UNE PRIÈRE
Je me réveille à l’aube et ma prière
Est un poison amer.
J’appelle le déluge une nouvelle fois
A projeter plus haut que les tours et les toits
Tous les flots de la mer,
Que ne puisse voguer nulle arche secourable.
Oh ! comme il sera bon le frôlement glacé
De la mort.
Peut-être éteindra-t-il la souffrance amassée
Dans son corps.
Les décombres du coeur, la honte de mâcher
Le pain, au bord
Des cendres par morceaux de nos frères et sœurs.

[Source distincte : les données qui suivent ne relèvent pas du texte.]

Lemma from_url_amount s p : from_url s = Ok p → pl_amount_atomic p <= u128_max.
Proof.
  unfold from_url. destruct (str_strip_prefix TOKEN_SCHEME s) as [rest|]; cbn [ok_or]; [|done].
  repeat (case_match; try done). intros [= <-]. cbn [pl_amount_atomic].
  match goal with H : ok_or _ (parse_uint u128_max ?t) = Ok _ |- _ => destruct (parse_uint u128_max t) as [amount|] eqn:Ha; cbn [ok_or] in H; simplify_eq; by eapply parse_uint_bound end.
Qed.

Lemma credits_of_pledges n log : credits n log = foldr (λ p acc, (if (pl_nonce p =? n)%string then pl_amount_atomic p else 0) + acc) 0 (accepted_pledges log).
Proof.
  unfold credits, sum_entries, accepted_pledges. induction log as [|[[now body|r|] a] log IH]; [done|..]; cbn [foldr omap list_omap accepted_pledge ledger_entry];
    rewrite IH; destruct a; try done; [|by cbn; case_match].
  by destruct (from_url (str_trim body)).
Qed.

Lemma all_credits_of_pledges log : all_credits log = pledged_total (accepted_pledges log).
Proof.
  unfold all_credits, sum_entries, accepted_pledges, pledged_total. induction log as [|[[now body|r|] a] log IH]; [done|..]; cbn [foldr omap list_omap accepted_pledge ledger_entry];
    rewrite IH; destruct a; try done. by destruct (from_url (str_trim body)).
Qed.

(** With every nonce once, the credits of a nonce are the amount of its pledge. *)
Lemma credits_absent n log : n ∉ pl_nonce <$> accepted_pledges log → credits n log = 0.
Proof.
  rewrite credits_of_pledges. induction (accepted_pledges log) as [|p ps IH]; [done|]. rewrite fmap_cons, not_elem_of_cons. cbn [foldr].
  intros [Hn Hps]. rewrite IH by done. by destruct (String.eqb_spec (pl_nonce p) n) as [E|]; [destruct Hn|].
Qed.

Lemma credits_once p log : NoDup (pl_nonce <$> accepted_pledges log) → p ∈ accepted_pledges log → credits (pl_nonce p) log = pl_amount_atomic p.
Proof.
  rewrite credits_of_pledges. induction (accepted_pledges log) as [|q ps IH]; [by intros _ ?%elem_of_nil|]. rewrite fmap_cons, NoDup_cons, elem_of_cons. cbn [foldr].
  intros [Hq Hps] [->|Hp].
  - rewrite String.eqb_refl. enough (foldr (λ p acc, (if (pl_nonce p =? pl_nonce q)%string then pl_amount_atomic p else 0) + acc) 0 ps = 0) as -> by lia.
    clear -Hq. induction ps as [|r ps IH]; [done|]. rewrite fmap_cons, not_elem_of_cons in Hq. cbn [foldr]. rewrite IH by apply Hq.
    by destruct (String.eqb_spec (pl_nonce r) (pl_nonce q)) as [E|]; [destruct (proj1 Hq)|].
  - rewrite IH by done. destruct (String.eqb_spec (pl_nonce q) (pl_nonce p)) as [E|]; [|lia]. destruct Hq. rewrite E. by apply list_elem_of_fmap_2.
Qed.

Oh ! comme il sera bon le toucher des nuages
Dans cette nage d’agonie,
Sentir peut-être en moi cette douceur descendre :
Entendre de ces corps dont volèrent les cendres –
Le cri de leur blessure.
Kadia Molodwski (1897-1975), est une poétesse, professeure de yiddish et d’hébreu et écrivaine de langue yiddish américaine. Elle a débuté sa carrière comme jardinière d’enfants à Odessa, puis institutrice à Varsovie dans les écoles yiddish. En 1935, elle s’installe aux États-Unis et séjourne entre 1950 et 1952 en Israël. La Shoah transformera sa poésie en une profonde et puissant lamentation où le désespoir tient une place centrale.
A PRAYER
I wake up at dawn and my prayer
Is a bitter poison.
I call the flood once again
To throw higher than the towers and the roofs
All the waves of the sea,
That no helpful ark may sail.
Oh, how good it will be to see the icy brushing
Of death.
Perhaps it will extinguish the pain heaped up
In his body.
The rubble of the heart, the shame of chewing
The bread, at the edge
Of the ashes in pieces of our brothers and sisters.
Oh! how good will be the touch of the clouds
In this swim of agony,
To feel perhaps in me this sweetness going down:
To hear from these bodies whose ashes flew –
The cry of their wound.
Kadia Molodwski (1897-1975), was a Yiddish and Hebrew language poet, teacher and writer. She began her career as a kindergarten teacher in Odessa, and later as a teacher in Warsaw’s Yiddish schools. In 1935, she moved to the United States and lived in Israel between 1950 and 1952. The Shoah will transform her poetry into a deep and powerful lamentation where despair holds a central place.